Debanking Disallowed

President Trump has issued an executive order telling banking regulators to cut it out already.

The order, “Guaranteeing Fair Banking for All Americans,” takes aim at Biden-era regulations that pushed banks to “debank” clients who had the “wrong” political viewpoints: supporters of the First Amendment, the Second Amendment, or whatever aspect of individual rights and freedom the Biden administration was most insistently opposed to.

One key passage requires regulators to “remove the use of reputation risk or equivalent concepts that could result in politicized or unlawful debanking . . . from their guidance documents, manuals, and other materials . . . used to regulate or examine financial institutions over which they have jurisdiction. . . .”

The order also takes aim at banks.
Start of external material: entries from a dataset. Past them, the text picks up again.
(** * FormValidator: a shallow embedding of [assets/js/form-validation.js]

    The class [FormValidator] is modelled over an explicit store: the
    document's elements, the [fieldData] and [formData] objects the class
    allocates, the listeners it registers and the timers it starts.  Objects
    are held by reference, as in the script, so that two fields sharing an
    indicator element see each other's writes. *)

From Stdlib Require Import ZArith NArith Ascii String Lia.
From stdpp Require Import gmap strings list.

Local Open Scope N_scope.

(** ** ECMAScript strings

    A string is its sequence of UTF-16 code units; [length] is the
    [.length] property. *)

Abbreviation jsstring := (list N).

Fixpoint js (s : string) : jsstring :=
  match s with
  | EmptyString => []
  | String a s' => N_of_ascii a :: js s'
  end.

Arguments js : simpl never.

(** [WhiteSpace] and [LineTerminator] code units: what [String.prototype.trim]
    strips, what [\s] matches and what [parseInt] skips. *)
Definition is_space (c : N) : bool :=
  (c =? 9) || (c =? 10) || (c =? 11) || (c =? 12) || (c =? 13) || (c =? 32)
  || (c =? 160) || (c =? 5760) || ((8192 <=? c) && (c <=? 8202))
  || (c =? 8232) || (c =? 8233) || (c =? 8239) || (c =? 8287)
  || (c =? 12288) || (c =? 65279).

Fixpoint trimStart (s : jsstring) : jsstring :=
  match s with
  | c :: s' => if is_space c then trimStart s' else s
  | [] => []
  end.

Definition trimEnd (s : jsstring) : jsstring := rev (trimStart (rev s)).

Definition trim (s : jsstring) : jsstring := trimEnd (trimStart s).

(** [s.replace(pat, '')] with a one-character string pattern: the first
    occurrence is dropped. *)
Fixpoint removeFirst (c : N) (s : jsstring) : jsstring :=
  match s with
  | [] => []
  | d :: s' => if d =? c then s' else d :: removeFirst c s'
  end.

(** JavaScript truthiness of a string, and [a || b] on strings. *)
Definition truthy (s : jsstring) : bool :=
  match s with [] => false | _ => true end.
It requires regulators to identify financial institutions that have engaged or still engage in “politicized or unlawful” debanking practices and “to take appropriate remedial action” against the banks, including possibly “levying fines, issuing consent decrees, or imposing other disciplinary measures.”

Overall, the order represents a welcome 180 turnabout in very recent policy. The one problem I see, though, is that no clear attempt is made to distinguish between banks that were gung ho about clobbering politically unhip account holders and those that went no further than what they were pushed by Biden regulators to do.

Of course, one could always take a stand and do the right thing despite being threatened. Like the way the debanked individuals and institutions fought for what they believed in despite the risk of being debanked.

This is Common Sense. I’m Paul Jacob.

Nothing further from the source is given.